Si indaga sull’omicidio del Professor Angeletti – FOTO E ULTIME NOVITÀ

 -Articolo in aggiornamento-

NewTuscia – TARQUINIA – È caccia al killer colpevole di aver ucciso con un colpo d’arma da fuoco alla nuca il professore di Ecologia dell’Università degli studi della Tuscia Dario Angeletti. Il cadavere dell’insegnante, 50enne, è stato rinvenuto ieri da un passante in un parcheggio di Tarquinia, tra le Saline e il Porticciolo. Dev’essere morto sul colpo a causa, pare, di un unico sparo.

Le indagini si stanno muovendo su più fronti: dal controllo delle telecamere che avrebbero filmato zone adiacenti al luogo del delitto e dei tabulati telefonici, alla consultazione di un sospettato che in mattinata si trovava all’ospedale Belcolle, alla ricerca dell’arma del delitto fino all’autopsia stessa, disposta dal magistrato dopo che la Procura di Civitavecchia ha aperto un fascicolo per omicidio.
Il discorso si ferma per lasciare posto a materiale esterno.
(* ===== verification/arith_spec.v ===== *)
(** * What the arithmetic instructions compute *)

From S2P Require Import Prelude protect pagemap vad arena region mem mem_access mem_ops mem_safe.
From S2P Require Import regs regs_safe insn exec exec_string exec_sse exec_one exec_wf exec_safe.
From S2P Require Import word_spec mem_demo exec_demo.

(** ** Bodies that leave the registers alone *)

Definition keeps {A} (m : X A) : Prop := ∀ c, cregs (m c).1 = cregs c.

Lemma keeps_bind {A B} (m : X A) (f : A → X B) : keeps m → (∀ a, keeps (f a)) → keeps (m ≫= f).
Proof.
  intros Hm Hf c. specialize (Hm c). unfold mbind, X_bind. destruct (m c) as [c1 [a|e|w]]; simpl in *; [|done..].
  by rewrite Hf.
Qed.
Lemma keeps_mem {A} (m : M GuestMemory A) e : keeps (xmem m e).
Proof. intros c. unfold xmem. by destruct (m (cmem c)) as [g [a|?|w]]. Qed.
Lemma keeps_res {A} (f : RegFile → res A) : keeps (xres_of f).
Proof. intros c. unfold xres_of, xregs. by destruct (f (cregs c)). Qed.
Ltac keeps :=
  repeat (cbv zeta;
  match goal with
  | |- keeps (mbind _ (match ?x with _ => _ end)) => destruct x
  | |- keeps (mbind _ _) => apply keeps_bind; [|intros ?]
  | |- keeps (match ?x with _ => _ end) => destruct x
  | |- keeps (xmem _ _) => apply keeps_mem
  | |- keeps (xres_of _) => apply keeps_res
  | |- keeps _ => done
  end).

(** ** Reading a flag after a chain of updates *)

(** Any of the six flags right after it was set, or not touched by another. *)
Lemma flag_at_set r k on j :
  j ∈ status_flags → 0 ≤ k → k ≠ 1 →
  flag_at (set_flag (Z.shiftl 1 k) on r) j = if decide (j = k) then on else flag_at r j.
Proof.
  intros Hj Hk Hk1. apply flag_set_flag; try done; unfold status_flags in Hj; set_unfold in Hj; lia.
Qed.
E’ stata scartata almeno per ora la pista che vedrebbe il movente in problemi di carattere economico, pertanto si indagherà sull’ambito delle relazioni interpersonali. I cittadini di Tarquinia lo ricordano come una persona garbata, seria e riservata. Si recava spesso in zona per il suo lavoro.

Secondo le prime ricostruzioni dei fatti, il docente, prima di farsi raggiungere, aveva tentato una fuga sulla sua vettura da qualcuno che lo inseguiva; dell’inseguimento è ancora possibile vedere i segni delle ruote; è praticamente certo che sia stato raggiunto da un’ulteriore auto, della quale pare siano state rinvenute appunto le tracce: l’omicida potrebbe aver sgommato lasciando segni sul terreno per fuggire di corsa verso l’uscita in direzione Porticciolo. Il corpo è stato trovato senza vita sul posto del guidatore con la cintura ancora allacciata, quindi la vittima non dovrebbe avere avuto neanche il tempo di scendere dall’auto prima di essere colpita nella sua Volvo grigia.